Anders als 2009, als Chinas Konjunkturpakete die Erholung von der Lehman-Pleite einleiteten, gibt es 2023 einen Haken: Der Aufschwung in der Volksrepublik dürfte die Inflation genau zu dem Zeitpunkt ankurbeln, an dem die Europäische Zentralbank, die Federal Reserve und andere Zentralbanken versuchen, sie unter Kontrolle zu bringen.

Die Chefin des Internationalen Währungsfonds wies vor einigen Wochen darauf hin, dass Chinas Abkehr von der Null-Covid-Politik 2023 der wichtigste Faktor für die Weltkonjunktur sein dürfte. Kristalina Georgieva warnte jedoch vor den Folgen, die dies für die Inflation haben könnte. “Was ist, wenn die gute Nachricht, dass China schneller wächst, zu einem sprunghaften Anstieg der Öl- und Gaspreise führt und damit die Inflation anschiebt?”, sagte sie auf dem Weltwirtschaftsforum in Davos.
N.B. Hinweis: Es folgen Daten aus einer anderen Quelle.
(* ===== verification/Sample.v ===== *)
(** A concrete build, platform and data base, on which the witnesses evaluate
    the handlers. *)

From S2P Require Export Data.

#[local] Abbreviation e := EmptyString.

Definition sample_build : Build :=
  {| FEATURE_RDKB_CONFIGURABLE_WAN_INTERFACE := true;
     FEATURE_RDKB_DHCP_MANAGER := false;
     FEATURE_MAPT := true;
     FEATURE_IPOE_HEALTH_CHECK := false;
     FEATURE_RDKB_LED_MANAGER := true;
     XB6_CBR2_PRODUCT_REQ := false;
     RDKB_GLOBAL_PRODUCT_REQ := false;
     MESH_IFNAME := "br403" |}.

(** Every call succeeds, PSM holds nothing, and the clock reads [t]. *)
Definition sample_platform (t : Z) : Platform :=
  {| answer := fun _ c => match c with
       | ClockGettime => t
       | PsmGet _ => CCSP_SUCCESS
       | ExtCall fn _ =>
           if bool_decide (fn ∈ ["AnscAllocateMemory"; "malloc"; "calloc"]%string) then 1
           else if bool_decide (fn = "CcspBaseIf_setParameterValues"%string) then CCSP_SUCCESS else 0
       | _ => 0
       end;
     answer_s := fun _ _ => e;
     sysevent_fd := 3 |}.

Definition zero_ip : DML_WANIFACE_IP :=
  mk_DML_WANIFACE_IP e e e WAN_IFACE_IPV4_STATE_DOWN WAN_IFACE_IPV6_STATE_DOWN
    WAN_CONNECTIVITY_TYPE_NO_CHECK WAN_CONNECTION_UNKNOWN WAN_CONNECTION_UNKNOWN
    DML_WAN_IP_SOURCE_DHCP DML_WAN_IP_SOURCE_DHCP false false false false
    DML_WAN_IP_MODE_DUAL_STACK DUAL_STACK_MODE DUAL_STACK_MODE 0 NOTSTARTED false
    false false false false zero_WANMGR_IPV4_DATA zero_WANMGR_IPV6_DATA
    (mk_WANMGR_IPV6_RA_DATA e 0) None None 0 DHCPC_STATE_UNKNOWN 0 DHCPC_STATE_UNKNOWN.
Definition zero_vlan : DML_VIRTUALIF_VLAN :=
  mk_DML_VIRTUALIF_VLAN false e 0 0 0 [] 0 [] WAN_IFACE_LINKSTATUS_DOWN false false 0.
Definition zero_vif : DML_VIRTUAL_IFACE :=
  mk_DML_VIRTUAL_IFACE 0 0 e e false false false WAN_IFACE_STATUS_DISABLED
    WAN_IFACE_STATUS_DISABLED zero_vlan false WAN_OPERSTATUS_UNKNOWN zero_ip
    (mk_DATAMODEL_PPP false e WAN_IFACE_IPCP_STATUS_DOWN WAN_IFACE_IPV6CP_STATUS_DOWN false false
       WAN_IFACE_PPP_LINK_STATUS_DOWN)
    (mk_DML_WANIFACE_MAP WAN_IFACE_MAPT_STATE_DOWN e false zero_ipc_mapt_data_t
       (mk_WANMGR_MAPT_CONFIG_DATA 0 e e 0))
    (mk_DML_WANIFACE_DSLITE e WAN_IFACE_DSLITE_STATE_DOWN false) WAN_STATE_EXIT false.
Definition zero_iface : DML_WAN_IFACE :=
  mk_DML_WAN_IFACE 0 0 e e e false false false false e WAN_IFACE_STATUS_NOT_SCANNED e e
    WAN_IFACE_TYPE_UNCONFIGURED WAN_IFACE_PHY_STATUS_DOWN
    (mk_DML_IFACE_SELECTION false 0 0 WAN_IFACE_NOT_SELECTED false 1 false false)
    LOCAL_IFACE 0 0 0 0 [].
Definition zero_group : WANMGR_IFACE_GROUP :=
  mk_WANMGR_IFACE_GROUP 0 STATE_GROUP_STOPPED 0 0 0 0 0 false AUTOWAN_MODE false false false.

(** A virtual interface whose link is in the given status, checked up. *)
Definition sample_vif (st : DML_WAN_IFACE_STATUS) : DML_VIRTUAL_IFACE :=
  (WanMgr_VirtIface_Init zero_vif 0)
    <| v_Name := "erouter0" |> <| v_Enable := true |> <| v_Status := st |>
    <| v_IP; ip_Ipv4ConnectivityStatus := WAN_CONNECTIVITY_UP |>.
Definition sample_iface (idx group : Z) (sel : WANMGR_IFACE_SELECTION) (st : DML_WAN_IFACE_STATUS)
    : DML_WAN_IFACE :=
  (WanMgr_IfaceData_Init zero_iface idx)
    <| if_Selection; sel_Enable := true |> <| if_Selection; sel_Priority := idx |>
    <| if_Selection; sel_Timeout := 20 |> <| if_Selection; sel_Status := sel |>
    <| if_Selection; sel_Group := group |>
    <| if_BaseInterfaceStatus := WAN_IFACE_PHY_STATUS_UP |>
    <| if_VirtIfList := [sample_vif st] |>.
(** A group with interface [sel] selected, its initial scan done. *)
Definition sample_group (sel : Z) : WANMGR_IFACE_GROUP :=
  zero_group <| g_State := STATE_GROUP_RUNNING |> <| g_InterfaceAvailable := 1 |>
    <| g_SelectedInterface := sel |> <| g_InitialScanComplete := true |>.
Definition sample_config : DML_WANMGR_CONFIG :=
  WanMgr_SetConfigData_Default
    (mk_DML_WANMGR_CONFIG false GATEWAY_MODE false false false false e e e e e 60 e
       false false false false false).

Definition sample_db (ifs : list DML_WAN_IFACE) (gs : list WANMGR_IFACE_GROUP) : WANMGR_DATA_ST :=
  mk_WANMGR_DATA_ST 0 sample_config (Z.of_nat (length ifs))
    (ifs ++ replicate (32 - length ifs) zero_iface) 0 (Z.of_nat (length gs)) gs 100 false e false 0 false.

Definition sample_state {C} (c : C) (d : WANMGR_DATA_ST) : St C := mk_St c d ∅ [].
Bloomberg Economics prognostiziert für 2023 eine Beschleunigung des chinesischen Wirtschaftswachstums auf 5,8 Prozent — verglichen mit 3 Prozent im Jahr 2022. Die mathematischen Modelle für den Einfluss von Chinas Konjunktur auf die Energiepreise und die globale Inflation deuten darauf hin, dass dies die Verbraucherpreise im letzten Quartal 2023 um fast einen ganzen Prozentpunkt nach oben treiben könnte. Sollte China mit einem Wachstumsschub auf 6,7% die Erwartungen übertreffen, läge der Anstieg eher bei zwei Prozentpunkten.
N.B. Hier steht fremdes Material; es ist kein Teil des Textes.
(** *** The start, the edges and the end *)

(** What the start of the policy keeps in every round. *)
Definition start_view s := (ifaces s, counts s, (grp s, groups s)).
(** The record of external calls only grows. *)
Definition logged (e : Ext) s : Prop := e ∈ trace s.
Definition still (e : Ext) s s' : Prop := start_view s' = start_view s /\ (logged e s -> logged e s').
#[local] Instance still_preorder e : PreOrder (still e).
Proof.
  split; [by intros s|]. intros s1 s2 s3 [E1 H1] [E2 H2]. split; [congruence | auto].
Qed.
Lemma moves_still_call {A} e (m : M (St PC) A) : Keeps (fun s => (start_view s, trace s)) m -> Moves (still e) m.
Proof.
  apply moves_keeps. intros s s' E. split; [exact (f_equal fst E)|].
  unfold logged. by assert (trace s' = trace s) as -> by exact (f_equal snd E).
Qed.
Lemma moves_still_ext e f : Moves (still e) (call (C := PC) f).
Proof. intros s a s' [= _ <-]. split; [done|]. intros Hl. by apply list_elem_of_further. Qed.
Lemma moves_still_set_active e i b : Moves (still e) (DmlSetWanActiveLinkInPSMDB (C := PC) i b).
Proof.
  unfold DmlSetWanActiveLinkInPSMDB. apply moves_bind; [apply _ | apply moves_still_ext | intros r].
  by apply moves_ret; apply _.
Qed.
Lemma moves_still_lan e p b : Moves (still e) (WanMgr_RdkBus_AddIntfToLanBridge (C := PC) p b).
Proof.
  unfold WanMgr_RdkBus_AddIntfToLanBridge, WanMgr_RdkBus_SetParamValues.
  destruct (negb _); [apply moves_ret; apply _|].
  apply moves_bind; [apply _ | | intros; apply moves_ret; apply _].
  apply moves_for_break; [apply _ | intros _].
  apply moves_bind; [apply _ | | intros; apply moves_ret; apply _].
  apply moves_bind; [apply _ | apply moves_still_ext | intros; apply moves_ret; apply _].
Qed.
Lemma wp_still {A} e (m : M (St PC) A) s (Q : A -> St PC -> Prop) :
  Total m -> Moves (still e) m -> (forall a s', still e s s' -> Q a s') -> wp m Q s.
Proof.
  intros Ht Hm HQ. destruct (Ht s) as (a & s' & E). eapply wp_intro; [exact E|]. apply HQ. by eapply Hm.
Qed.
(** The two parts of a round on interface [I]. *)
Definition start_link (k : Z) (I : DML_WAN_IFACE) : M (St PC) unit :=
  if sel_Enable (if_Selection I) then max_timeout I
  else when (sel_ActiveLink (if_Selection I)) (DmlSetWanActiveLinkInPSMDB k false ;; ret tt).
Definition start_bridge (I : DML_WAN_IFACE) : M (St PC) unit :=
  when (is_ethernet I) (WanMgr_RdkBus_AddIntfToLanBridge (if_BaseInterface I) false ;; ret tt).
Lemma still_start_link e k I : Total (start_link k I) /\ Moves (still e) (start_link k I).
Proof.
  unfold start_link, max_timeout. destruct (sel_Enable _); split.
  - total_tac.
  - apply moves_still_call. keeps_tac.
  - unfold DmlSetWanActiveLinkInPSMDB. total_tac.
  - apply moves_when; [apply _|]. apply moves_bind; [apply _ | apply moves_still_set_active |].
    intros; apply moves_ret; apply _.
Qed.
Lemma still_start_bridge e I : Total (start_bridge I) /\ Moves (still e) (start_bridge I).
Proof.
  unfold start_bridge. split.
  - unfold WanMgr_RdkBus_AddIntfToLanBridge, WanMgr_RdkBus_SetParamValues. total_tac.
  - apply moves_when; [apply _|]. apply moves_bind; [apply _ | apply moves_still_lan |].
    intros; apply moves_ret; apply _.
Qed.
Preisdruck wird auf zwei Wegen übertragen

Vor dem Hintergrund einer Verbraucherpreisinflation von unlängst noch 9,1 Prozent in den USA und 10,6 Prozent in der Eurozone mag dies wenig erscheinen. Doch da die Zentralbanken die Preissteigerung wieder auf ihr Ziel von 2 Prozent drücken wollen, ist die Bedeutung groß. Sollte der Aufschwung in China die US-Inflation im zweiten Quartal bei 5 Prozent halten - was nach unserem Modell möglich ist -, könnte dies die Erwartungen zunichte machen, dass die Fed auf ihrer Sitzung im Mai keine weiteren Zinserhöhungen vornehmen wird.
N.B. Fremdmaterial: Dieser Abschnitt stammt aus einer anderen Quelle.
Definition Transition_ActivateGroup : M WcFailOverState_t :=
  c <- get_controller ;;
  if negb (fo_HighestValidGroup c =? 0) then
    when (negb (fo_CurrentActiveGroup c =? 0)) (
      if fo_CurrentActiveGroup c <? fo_HighestValidGroup c
      then set_ctl (fun c => c <| fo_TelemetryEvent := Some WAN_FAILOVER_SUCCESS |>)
      else when (fo_HighestValidGroup c <? fo_CurrentActiveGroup c)
        (set_ctl (fun c => c <| fo_TelemetryEvent := Some WAN_RESTORE_SUCCESS |>))) ;;
    r <- WanMgr_ActivateGroup (fo_HighestValidGroup c) ;;
    if r ≠? ANSC_STATUS_SUCCESS then ret STATE_FAILOVER_SCANNING_GROUP
    else
      set_ctl (fun c => c <| fo_CurrentActiveGroup := fo_HighestValidGroup c |>) ;;
      c <- get_controller ;;
      when (fo_FailOverType c ≟ COLDSWAP) (
        n <- WanMgr_GetTotalNoOfGroups ;;
        for_each (filter (fun i => fo_CurrentActiveGroup c <= i) (range n)) (fun i =>
          with_group tt i (fun g =>
            G <- get_group g ;;
            when (g_State G ≟ STATE_GROUP_RUNNING)
              (upd_group g (fun G => G <| g_State := STATE_GROUP_DEACTIVATED |>
                                       <| g_ConfigChanged := true |>))))) ;;
      ret STATE_FAILOVER_GROUP_ACTIVE
  else ret STATE_FAILOVER_GROUP_ACTIVE.

Definition Transition_DeactivateGroup : M WcFailOverState_t :=
  cur <- get_ctl fo_CurrentActiveGroup ;;
  if negb (cur =? 0) then
    r <- WanMgr_DeactivateGroup cur ;;
    ret (if r ≠? ANSC_STATUS_SUCCESS then STATE_FAILOVER_GROUP_ACTIVE
         else STATE_FAILOVER_DEACTIVATE_GROUP)
  else ret STATE_FAILOVER_DEACTIVATE_GROUP.

Definition Transition_Restoration : M WcFailOverState_t :=
  start_GroupSelectionTimer ;; ret STATE_FAILOVER_RESTORATION_WAIT.

Definition Transition_RestorationFail : M WcFailOverState_t :=
  set_ctl (fun c => c <| fo_TelemetryEvent := Some WAN_RESTORE_FAIL |>) ;;
  ret STATE_FAILOVER_GROUP_ACTIVE.

Definition Transition_ResetScan : M WcFailOverState_t :=
  cur <- get_ctl fo_CurrentActiveGroup ;;
  when (negb (cur =? 0)) (WanMgr_DeactivateGroup cur ;; ret tt) ;;
  set_ctl (fun c => c <| fo_CurrentActiveGroup := 0 |> <| fo_HighestValidGroup := 0 |>
                      <| fo_ResetScan := false |>) ;;
  wanmgr_setWanLedState WAN_STATE_EXIT ;;
  set_ctl (fun c => c <| fo_ActiveIfaceState := None |>
                      <| fo_PhyState := WAN_IFACE_PHY_STATUS_UNKNOWN |>) ;;
  start_GroupSelectionTimer ;;
  ret STATE_FAILOVER_SCANNING_GROUP.

(** ** States *)

Definition State_ScanningGroup : M WcFailOverState_t :=
  enable <- get_ctl fo_WanEnable ;;
  if negb enable then ret STATE_FAILOVER_EXIT
  else
    MarkHighPriorityGroup true ;;
    high <- get_ctl fo_HighestValidGroup ;;
    if negb (high =? 0) then Transition_ActivateGroup
    else ret STATE_FAILOVER_SCANNING_GROUP.

Definition State_GroupActive : M WcFailOverState_t :=
  c <- get_controller ;;
  if negb (fo_WanEnable c) then Transition_DeactivateGroup
  else if fo_ResetScan c then Transition_ResetScan
  else
    MarkHighPriorityGroup false ;;
    c <- get_controller ;;
    if negb (fo_HighestValidGroup c =? 0) then
      count <- with_group (u32 (-1)) (u32 (fo_HighestValidGroup c - 1))
                 (fun g => G <- get_group g ;; ret (g_ActivationCount G)) ;;
      if (fo_CurrentActiveGroup c <? fo_HighestValidGroup c)
         || ((count =? 0) && (fo_HighestValidGroup c <? fo_CurrentActiveGroup c)) then
        start_FailOverTimer ;; Transition_DeactivateGroup
      else if fo_HighestValidGroup c <? fo_CurrentActiveGroup c then
        start_FailOverTimer ;; Transition_Restoration
      else ret STATE_FAILOVER_GROUP_ACTIVE
    else
      when ((fo_CurrentActiveGroup c =? 1) && fo_AllowRemoteInterfaces c)
        (set_ctl (fun c => c <| fo_TelemetryEvent := Some WAN_FAILOVER_FAIL |>)) ;;
      ret STATE_FAILOVER_GROUP_ACTIVE.

Definition State_RestorationWait : M WcFailOverState_t :=
  c <- get_controller ;;
  if negb (fo_WanEnable c) then Transition_DeactivateGroup
  else
    down <- with_group false (u32 (fo_HighestValidGroup c - 1)) (fun g =>
      G <- get_group g ;;
      if negb (g_SelectedInterface G =? 0) then
        with_iface false (u32 (g_SelectedInterface G - 1)) (fun i =>
          I <- get_iface i ;;
          v <- deref (head (if_VirtIfList I)) ;;
          ret ((v_Status v ≠? WAN_IFACE_STATUS_STANDBY) && (v_Status v ≠? WAN_IFACE_STATUS_UP)))
      else ret false) ;;
    if (down : bool) then Transition_RestorationFail
    else
      now <- clock_gettime ;;
      if fo_RestorationDelay c <? now - fo_GroupSelectionTimer c
      then Transition_DeactivateGroup
      else ret STATE_FAILOVER_RESTORATION_WAIT.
Der von China ausgehende Preisdruck wird wahrscheinlich auf zwei Wegen übertragen. Erstens besteht das Risiko eines negativen Angebotsschocks, wenn die erste Welle von Covid-Infektionen eine Flut von Arbeitsausfällen auslöst und die Fabriken Schwierigkeiten haben, den Betrieb aufrechtzuerhalten. Die Einkaufsmanager-Daten zum verarbeitenden Gewerbe in China zeigen, dass die Lieferzeiten Ende 2022 aus dem Ruder gelaufen sind. Hier besteht die Gefahr, dass sich die Lieferengpässe, die den ersten Inflationsschub ausgelöst haben, wiederholen, wenn auch in deutlich geringerem Umfang.

Der zweite Kanal wird ein positiver Nachfrageschock sein, sobald die Volksrepublik wieder zum normalen Leben übergeht. Chinas Ölimporte stagnierten während der Pandemie. Die Hoffnung auf eine stärkere Nachfrage, wenn sich Autobahnen, Bahnhöfe und Flughafenterminals wieder füllen, hat bereits dazu beigetragen, dass die Ölpreise von einem Tiefstand von 76 Dollar je Barrel Anfang Dezember auf rund 86 Dollar Ende Januar gestiegen sind. Rohstoffanalyst Jeff Currie von Goldman Sachs rechnet damit, dass die Preise bis auf 105 Dollar oder mehr anziehen könnten.